So in your mind, these drivers would re-emit state changes of their
rfkill switches back into the kernel input layer, correct?

> > c) hard switches that disconnect the device from its bus entirely (most
> > BT rfkill)
> 
> These are also rfkill class material.
> 
> > d) hard switches that notify BIOS only (not the driver) and rely on
> > special laptop drivers (hp-wmi, toshiba-laptop, etc) to notify the
> > system
> 
> If they just notify the BIOS, they are input devices.  If they cause the
> BIOS to mess with the transmitters, they are rfkill class material.

Obviously here, the laptop specific driver would re-emit the state
change into the the kernel input layer since it is handled by a
completely separate driver than the radio itself is handled by?

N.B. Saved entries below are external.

(** [float(s)] on a [str]; [None] is the [ValueError]. *)
Definition parse_float (s : string) : option float :=
  l ← strip_underscores false (strip_chars (chars s));
  let '(neg, l) := split_sign l in
  let word := of_chars (map lower_char l) in
  if bool_decide (word = "inf" ∨ word = "infinity") then Some (S754_infinity neg)
  else if bool_decide (word = "nan") then Some S754_nan
  else
    '(ip, fp, r) ← scan_mantissa l;
    e ← scan_exponent r;
    let ds := drop_while (λ c, bool_decide (c = "0"%char)) (ip ++ fp) in
    Some match digits_val ds with
         | Z.pos m =>
             dec_to_float neg m (Z.of_nat (length ds)) (e - Z.of_nat (length fp))
         | _ => S754_zero neg
         end.

(** ** [repr] of a float: the shortest decimal that reads back *)

(** [v = num / den] lies in [[10^(p-1), 10^p)]; [p] is adjusted from an estimate. *)
Fixpoint adjust_decpt (fuel : nat) (num den p : Z) : Z :=
  match fuel with
  | O => p
  | S fuel =>
      let ge q := if q >=? 0 then num >=? den * 10 ^ q else num * 10 ^ (- q) >=? den in
      if ge p then adjust_decpt fuel num den (p + 1)
      else if negb (ge (p - 1)) then adjust_decpt fuel num den (p - 1)
      else p
  end.

(** The [n]-digit candidates for [num / den], nearest first. *)
Definition candidates (num den p n : Z) : list Z :=
  let sc := n - p in
  let num' := if sc >=? 0 then num * 10 ^ sc else num in
  let den' := if sc >=? 0 then den else den * 10 ^ (- sc) in
  let lo := num' / den' in
  let r := num' mod den' in
  match Z.compare (2 * r) den' with
  | Lt => [lo; lo + 1]
  | Gt => [lo + 1; lo]
  | Eq => if Z.even lo then [lo; lo + 1] else [lo + 1; lo]
  end.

> > e) keyboard "soft" switches that are simply input layer buttons (like Fn
> > +F5 on thinkpads) and don't toggle
> 
> These are input devices in almost all cases.  But since you brought up
> thinkpads, I better warn you that the Fn+F5 in a ThinkPad, depending on
> thinkpad BIOS revision and ACPI HKEY mask state, *is* active and will
> mess with the transmitters directly (and thus it is not an input
> device).  thinkpad-acpi forces it to "just an input device" state by
> default to keep things sane.
> 
> > Besides that, we can rfkill radios in software through commands like
> > "iwconfig wlan0 txpower off".
> 
> Yeah.  This could be also rfkill material, if you want to have rfkill as
> another *way* to interact with the same functionality.  It could cause
> some minor issues (like which power do I set the transmitter to, if it
> is turned off by txpower off, but someone undos that through rfkill?)
> but it would work.

I want _one_ interface to get the radio block state (either blocked or
unblocked) for any device that has a radio, be it WiFi, WiMAX, BT, WWAN,
UWB, etc.

I also want _one_ interface to determine how many rfkill switches the
system has, and what their state is (either blocking radios or not
blocking radios).  This is what the current rfkill system seems to
provide.

I don't want to have to use SIOCGIWTXPOW for wifi, something else for
BT, something else for WWAN, something else for WiMAX, just to figure
out whether a radio is blocked or unblocked.  That's just wrong but
something that we can eventually fix.

So, it seems I was confused about the scope of the current rfkill
system.  While it probably should be "rfkill_switch" I'm not sure we can
change that now.  While it would be nice to have a single interface to
query radio power state, that can be a future improvement.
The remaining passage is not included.